CEIO: A Cache-Efficient Network I/O Architecture for NIC-CPU Data Paths

chengjin.zhou · September 9, 2025, 2:45pm

Title: CEIO: A Cache-Efficient Network I/O Architecture for NIC-CPU
Data Paths

Authors: Bowen Liu, Xinyang Huang, Qijing Li (Hong Kong University of Science and Technology); Zhuobin Huang (University of Electronic Science and Technology of China); Yijun Sun, Wenxue Li, Junxue Zhang (University of Science and Technology of China); Ping Yin (Inspur Cloud); Kai Chen (Hong Kong University of Science and Technology)

Introduction
An efficient I/O data path between NICs and CPUs/DRAM is critical for datacenter applications with high-performance network transfers. However, conventional I/O accelerators such as Data Direct I/O (DDIO) and Remote Direct Memory Access (RDMA) often underperform due to inefficient last-level cache (LLC) utilization. To mitigate LLC misses, prior efforts explore two directions: limiting the I/O rate and limiting the I/O capacity. The former (represented by HostCC and its RDMA variant RHCC) reactively throttles NIC DMA upon detecting I/O congestion signals to reduce LLC contention; the latter (represented by ShRing) aggregates all I/O buffers into a shared ring sized below the LLC to eliminate cache misses. In practice, directly applying these approaches suffers from slow response and packet loss, leading to suboptimal performance.

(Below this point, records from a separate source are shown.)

(** [@app.post("/summarize")] *)
Definition summarize (env : Env) (reg : registry) (req : TextRequest) : M pyval :=
  try_except
    (if is_extractive req then
       keywords <- call "kw_extractor.extract_keywords" []
                     (yake_extract_keywords env (kw_extractor reg) (text req)) ;;
       let summary := str_join " " (map fst keywords) in
       request_log "Summarize (extractive) request: " (text req) ;;;
       ret (PDict [("summary", PStr summary)])
     else
       result <- call "summarizer" SUMMARIZER_KWARGS
                   (pipeline_run env (summarizer reg) (text req)
                      SUMMARIZER_KWARGS) ;;
       request_log "Summarize (abstractive) request: " (text req) ;;;
       first <- lift (getitem_int result 0) ;;
       summary <- lift (getitem_str first "summary_text") ;;
       ret (PDict [("summary", summary)]))
    (except_500 "Summarize error: ").

(** [@app.post("/intent")] *)
Definition intent (env : Env) (reg : registry) (req : TextRequest) : M pyval :=
  try_except
    (result <- call "intent_pipeline" []
                 (pipeline_run env (intent_pipeline reg) (text req) []) ;;
     request_log "Intent request: " (text req) ;;;
     first <- lift (getitem_int result 0) ;;
     label <- lift (getitem_str first "label") ;;
     first' <- lift (getitem_int result 0) ;;
     score <- lift (getitem_str first' "score") ;;
     confidence <- lift (py_float env score) ;;
     ret (PDict [("intent", label); ("confidence", PFloat confidence)]))
    (except_500 "Intent error: ").
(** ** Joystick events (Linux) *)

Module JoystickLinux.

Definition AX_THR : Z := 0.
Definition AX_ROL : Z := 1.
Definition AX_PIT : Z := 2.
Definition AX_YAW : Z := 3.
Definition AX_AU1 : Z := 4.
Definition AX_AU2 : Z := 5.
Definition AX_NIL : Z := 6.

(** The identity of an opened device, as the constructor leaves it. *)
Record Joystick := mkJoystick {
  _joystickId : Z;
  _productId : Z;
  _isRcTransmitter : bool
}.

(** [struct js_event] of [linux/joystick.h], without its time stamp, and
    the three event types of that header. *)
Record js_event := mk_js_event {
  js_type : Z;
  js_number : Z;
  js_value : Z
}.

Definition JS_EVENT_BUTTON : Z := 1.
Definition JS_EVENT_AXIS : Z := 2.
Definition JS_EVENT_INIT : Z := 128.

Inductive error_t := ERROR_NOERROR | ERROR_PRODUCT.

Definition F310_MAP : list Z :=
  [AX_YAW; AX_THR; AX_ROL; AX_PIT; AX_NIL; AX_NIL; AX_NIL; AX_NIL].
Definition SPEKTRUM_MAP : list Z :=
  [AX_YAW; AX_THR; AX_ROL; AX_PIT; AX_AU2; AX_NIL; AX_AU1; AX_NIL].
Definition XBOX360_WIRELESS_MAP : list Z :=
  [AX_YAW; AX_THR; AX_NIL; AX_ROL; AX_PIT; AX_NIL; AX_NIL; AX_NIL].
Definition REALFLIGHT_INTERLINK_MAP : list Z :=
  [AX_ROL; AX_PIT; AX_THR; AX_NIL; AX_YAW; AX_AU1; AX_NIL; AX_NIL].

Section Events.
Context {float : Type} `{FloatOps float}.

(** Writing [axes[k]]; a cell outside the array is dropped. *)
Definition store (axes : list float) (k : Z) (v : float) : list float :=
  if k <? 0 then axes else <[Z.to_nat k := v]> axes.

(** [static void handleRealflightInterlinkButtons(uint8_t number,
    int16_t value, float axes[6])] *)
Definition handleRealflightInterlinkButtons (number value : Z)
    (axes : list float) : list float :=
  let axes := if (number =? 3) && (value =? 1)
              then store axes AX_AU1 (of_literal 0 1) else axes in
  let axes := if (number =? 3) && (value =? 0)
              then store axes AX_AU1 (of_literal 1 2) else axes in
  let axes := if (number =? 4) && (value =? 0)
              then store axes AX_AU1 (of_literal 1 2) else axes in
  let axes := if (number =? 4) && (value =? 1)
              then store axes AX_AU1 (of_literal 1 1) else axes in
  axes.
Lemma getAmountIn_floor_plus_one_witness :
  u64 30 /\ u64 1992 /\ u64 1000000 /\ u64 2000000 /\
  getAmountIn (ofZ 30) (ofZ 1992) (ofZ 1000000) (ofZ 2000000)
  = let amountIn :=
      1000000 * 1992 * 10000 / ((2000000 - 1992) * (10000 - 30)) + 1 in
    if 18446744073709551615 <? amountIn then Throw Overflow
    else Ok (ofZ amountIn).
Proof.
  assert (H30 : u64 30) by (unfold u64; lia).
  assert (H1992 : u64 1992) by (unfold u64; lia).
  assert (H1e6 : u64 1000000) by (unfold u64; lia).
  assert (H2e6 : u64 2000000) by (unfold u64; lia).
  repeat (split; [assumption|]).
  refine (getAmountIn_floor_plus_one 30 1992 1000000 2000000
            H30 H1992 H1e6 H2e6 _ _ _ _ _); try lia.
  reflexivity.
Defined.

(** X8. With a zero fee rate the amount [getAmountOut] logs and the amount
    it returns agree: on valid 64-bit inputs both are
    floor (reserveOut * amountIn / (reserveIn + amountIn)), the fee-free
    constant-product formula of the comment in the source. *)
Theorem getAmountOut_zero_fee (amountIn reserveIn reserveOut : Z) :
  u64 amountIn -> u64 reserveIn -> u64 reserveOut ->
  0 < amountIn -> 0 < reserveIn -> 0 < reserveOut ->
  getAmountOut (ofZ 0) (ofZ amountIn) (ofZ reserveIn) (ofZ reserveOut)
  = Ok (ofZ (reserveOut * amountIn / (reserveIn + amountIn))) /\
  getAmountOut_console (ofZ 0) (ofZ amountIn) (ofZ reserveIn) (ofZ reserveOut)
  = [ofZ (reserveOut * amountIn / (reserveIn + amountIn))].
Proof.
  unfold u64. intros Ua Ui Uo Ha Hi Ho.
  split.
  - rewrite getAmountOut_returns by (unfold u64; lia).
    f_equal. f_equal.
    replace (10000 - 0) with 10000 by reflexivity.
    set (N := amountIn * 10000 * reserveOut).
    set (D := reserveIn * 10000 + amountIn * 10000).
    assert (HN : 0 <= N)
      by (unfold N; repeat apply Z.mul_nonneg_nonneg; lia).
    assert (HD : 0 < D) by (unfold D; lia).
    assert (Hq : N / D = reserveOut * amountIn / (reserveIn + amountIn)).
    { unfold N, D.
      replace (amountIn * 10000 * reserveOut)
        with (10000 * (reserveOut * amountIn)) by ring.
      replace (reserveIn * 10000 + amountIn * 10000)
        with (10000 * (reserveIn + amountIn)) by ring.
      apply Z.div_mul_cancel_l; lia. }
    rewrite <- Hq.
    pose proof (div20_lower N D HN HD) as Hlow.
    pose proof (div20_gap N D HN HD) as G. unfold E20 in G.
    set (o := div20 N D) in *.
    assert (Hk : o * D - N
                 = 10000 * (o * (reserveIn + amountIn) - amountIn * reserveOut))
      by (unfold N, D; ring).
    assert (Hle : o * D <= N) by (unfold D in *; lia).
    assert (o <= N / D) by (apply Z.div_le_lower_bound; lia).
    lia.
  - unfold getAmountOut_console. cbn [isZero ofZ Z.eqb].
    fold (ofZ reserveOut) (ofZ amountIn) (ofZ reserveIn).
    rewrite multipliedBy_ofZ, plus_ofZ, idiv_ofZ by lia.
    rewrite div20_exact;
      [reflexivity|apply Z.mul_nonneg_nonneg; lia|lia|unfold E20; lia].
Qed.

Lemma getAmountOut_zero_fee_witness :
  u64 1000 /\ u64 1000000 /\ u64 2000000 /\
  getAmountOut (ofZ 0) (ofZ 1000) (ofZ 1000000) (ofZ 2000000)
  = Ok (ofZ (2000000 * 1000 / (1000000 + 1000))) /\
  getAmountOut_console (ofZ 0) (ofZ 1000) (ofZ 1000000) (ofZ 2000000)
  = [ofZ (2000000 * 1000 / (1000000 + 1000))].
Proof.
  assert (H1000 : u64 1000) by (unfold u64; lia).
  assert (H1e6 : u64 1000000) by (unfold u64; lia).
  assert (H2e6 : u64 2000000) by (unfold u64; lia).
  repeat (split; [assumption|]).
  exact (getAmountOut_zero_fee 1000 1000000 2000000 H1000 H1e6 H2e6
           ltac:(lia) ltac:(lia) ltac:(lia)).
Defined.

(** ** [getFeeToTeam] and proportional shares *)

(** X9. [getFeeToTeam] checks no fee-rate cap.  For a 64-bit coinIn and any
    feeRate up to 10000 it returns, and the two nested floors amount to one:
    the result is floor (coinIn * feeRate / 50000), at most a fifth of
    coinIn. *)
Theorem getFeeToTeam_fifth_of_fee (feeRate coinIn : Z) :
  u64 coinIn -> 0 <= feeRate <= 10000 ->
  getFeeToTeam (ofZ feeRate) (ofZ coinIn)
  = Ok (ofZ (coinIn * feeRate / 50000)) /\
  5 * (coinIn * feeRate / 50000) <= coinIn.
Proof.
  unfold u64. intros Uc Hf.
  assert (Hp : 0 <= coinIn * feeRate) by (apply Z.mul_nonneg_nonneg; lia).
  assert (Hfee : coinIn * feeRate / 10000 <= coinIn).
  { apply Z.div_le_upper_bound; [lia|].
    replace (10000 * coinIn) with (coinIn * 10000) by ring.
    apply Z.mul_le_mono_nonneg_l; lia. }
  assert (Hfee0 : 0 <= coinIn * feeRate / 10000) by (apply Z.div_pos; lia).
  assert (Hnest : coinIn * feeRate / 10000 / 5 = coinIn * feeRate / 50000)
    by (rewrite Z.div_div by lia; reflexivity).
  split.
  - unfold getFeeToTeam, FEE_SCALE.
    rewrite mulDiv_ofZ by lia.
    rewrite div20_exact by (unfold E20; lia).
    destruct (Z.ltb_spec 18446744073709551615 (coinIn * feeRate / 10000));
      [lia|].
    cbn [bind]. rewrite idiv_ofZ by lia.
    rewrite div20_exact by (unfold E20; lia).
    now rewrite Hnest.
  - rewrite <- Hnest.
    pose proof (Z.mul_div_le (coinIn * feeRate / 10000) 5 ltac:(lia)).
    lia.
Qed.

This paper introduces CEIO, a cache-efficient network I/O architecture that combines proactive rate control with elastic buffering to optimize LLC efficiency while preserving the benefits of DDIO and RDMA across diverse network conditions. CEIO is implemented on commodity SmartNICs and integrated with widely used DPDK and RDMA libraries.

Key Idea and Contribution

The core of CEIO is “proactive flow control + elastic buffering”: by proactively limiting ingress and buffering overflow on the NIC, CEIO keeps in-flight data within the LLC’s effective capacity and stabilizes performance under various network conditions.

Proactive, Credit-based Flow Control. When a packet arrives at the NIC, it consumes a credit before initiating DMA. The total number of credits corresponds to the LLC capacity; packets that obtain credits follow the legacy I/O process (fast path), while others are buffered in on-NIC memory (slow path). Credits are replenished once packets are processed. This proactively limits the I/O rate before LLC misses occur, and a credit-based flow controller on the NIC manages the process.

Elastic buffering. Elastic buffering is a receiver-side, in-place retention for excess arrivals: when a flow is demoted due to insufficient credits, its newly arriving packets are first buffered in on-NIC memory (slow path). To avoid reordering across paths, once a flow is demoted, its fast path is paused; the system first drains the slow-path backlog via DMA into host memory and then resumes the fast path. To reduce synchronous stalls while waiting for DMA, , CEIO driver will issue DMA read requests for slow path packets while the application processes fast path packets asynchronously, so that on the next poll the application can read the data directly from host memory.

Evaluation

Under eRPC workloads, CEIO improves throughput and reduces tail latency compared to baselines. For example, experiments show up to 2.9× throughput speedup under network bursts, alongside notable P99/P99.9 latency reductions across DPDK- and RDMA-based data paths.

Q&A

Q1: For elastic buffering, you use on-board DRAM. DRAM is expensive and slower, why not use on-chip SRAM instead?
A1: The goal of elastic buffering is to absorb bursts first and wait for the rate limiter to take effect. It is a backup mechanism for the end-to-end system; we do not want to rely on DRAM because DRAM is much slower than SRAM. But this is an implementation issue for us: on BlueField-3 SmartNIC, we can only attach DRAM space rather than on-chip memory. On other platforms, if software can control SRAM space, I think the performance would be much better.

Q2:How do users use the driver in a real system?
A2: We expose a receive API. The driver is not a kernel module; it’s a userspace library. Similar to a DPDK-based stack, we provide several APIs, with the receive API being the primary one. In practice, a user replaces the DPDK or socket receive call with our API.

Personal Thoughts
The authors combine rate limiting and capacity limiting to propose CEIO, an LLC-friendly I/O architecture that delivers near line-rate throughput with µs-scale latency while coexisting with DDIO/RDMA, which is highly valuable in high-bandwidth network settings. A natural next step is to explore whether CEIO can be co-optimized with application-level memory allocation/placement.